Es muß komisch sein in den Staaten Urlaub zu machen. Das gilt für Leute, die ihr gesamtes Wissen und Denken über die Vereinigten Staaten aus deutschen Medien beziehen. Für die tun sich manchmal sogar Abgründe auf. Christoph von Marschall machte wohl gerade in den Staaten Urlaub und hat ungeheures für die Zeitung “Zeit” herausgefunden:
Doch Urlauber, die dieser Tage durchs Land reisen, stoßen inmitten amerikanischer Städte auf Infostände zur Gesundheitsreform, an denen Präsident Barack Obama mit Hitler- Schnurrbart gezeigt wird. Wer im Fernsehen die Nachrichtenkanäle einschaltet, sieht ungewohnte Bilder. Jeden Sommer stellen sich Abgeordneten und Senatoren in so genannten Townhall-Meetings daheim im Wahlkreis den Fragen der Bürger. Doch jetzt entgleisen sie zu Schreiduellen. Aufgebrachte Frauen und Männer, zumeist vorgerückten Alters, brüllen die Volksvertreter nieder. Mancherorts mussten bei den Informationsveranstaltungen der Demokraten Abgeordnete gar unter Polizeischutz aus dem Saal geführt werden.

Lieblinge der Deutschen
Für Deutsche ist eine Ablehnung ihres Idols Obama nicht denkbar.
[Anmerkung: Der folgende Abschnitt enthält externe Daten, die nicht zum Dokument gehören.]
Definition auto_ownership (skeleton : Skeleton) (authenticate_as : option PublicKey)
    (group : AutoAtomGroup) (authors coverage_authors : gset PublicKey) (unbounded : bool)
    : EntryOwnership :=
  let claims : gset CoverageKey := list_to_set
    ((λ author, coverage_key
        (mkAtom (with_authors skeleton {[ author ]}) Auto authenticate_as
           (default ∅ (g_evidence_by_author group !! author)))) <$> ordered authors) in
  let owners : gset DemandKey := list_to_set
    (filter (λ p, authors ∩ p.2 ≠ ∅) (ordered_map (g_authors_by_demand group))).*1 in
  let assignments := list_to_set
    (p ← ordered_map (g_authors_by_demand group);
     (λ author, (p.1, author)) <$> ordered (coverage_authors ∩ p.2)) in
  if unbounded then
    mkOwn ({[ coverage_key (mkAtom (with_authors skeleton ∅) Auto authenticate_as
                              (g_routing_evidence group)) ]} ∪ claims)
      (owners ∪ list_to_set
         (filter (λ p, p.2 = ∅) (ordered_map (g_authors_by_demand group))).*1)
      assignments
  else mkOwn claims owners assignments.
End ownership.

(** ** Step 1: group the demand *)

Abbreviation GroupKey := (Skeleton * option PublicKey)%type.

Record Grouped := mkGrouped {
  gr_auto : gmap GroupKey AutoAtomGroup;
  gr_authors_by_demand : gmap DemandKey (gset PublicKey);
  gr_exact : list (ContextualAtom * gset RelayUrl)
}.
In dem Zeitartikel wird von den Republikanern “aufgewiegelter” “Mob” für die zunehmend obamakritische Öffentlichkeit indirekt verantwortlich gemacht. Es kann auch nicht verkniffen werden, dass sozialistische, deutsche Gesundheitssystem als wegweisend zu preisen: Der Durchschnittsbürger ist in Deutschland besser gegen Krankheit und ihre Folgen abgesichert als in den USA, und das zu niedrigeren privaten Kosten. So wird gelogen und die Deutschen glauben es wohl, da ja die Kosten vom Brutto für die meisten abgezogen werden und so die Versicherung gefühlt sogar umsonst sein mag. Wer nach dem Obamasieg die widerlich-ätzende Anti-USA-Presse im Stillen vermißte, der kann jetzt langsam wieder aufatmen. Sie kommt in Fahrt, so wie der Anti-Obama-Train in den USA an Fahrt gewinnt!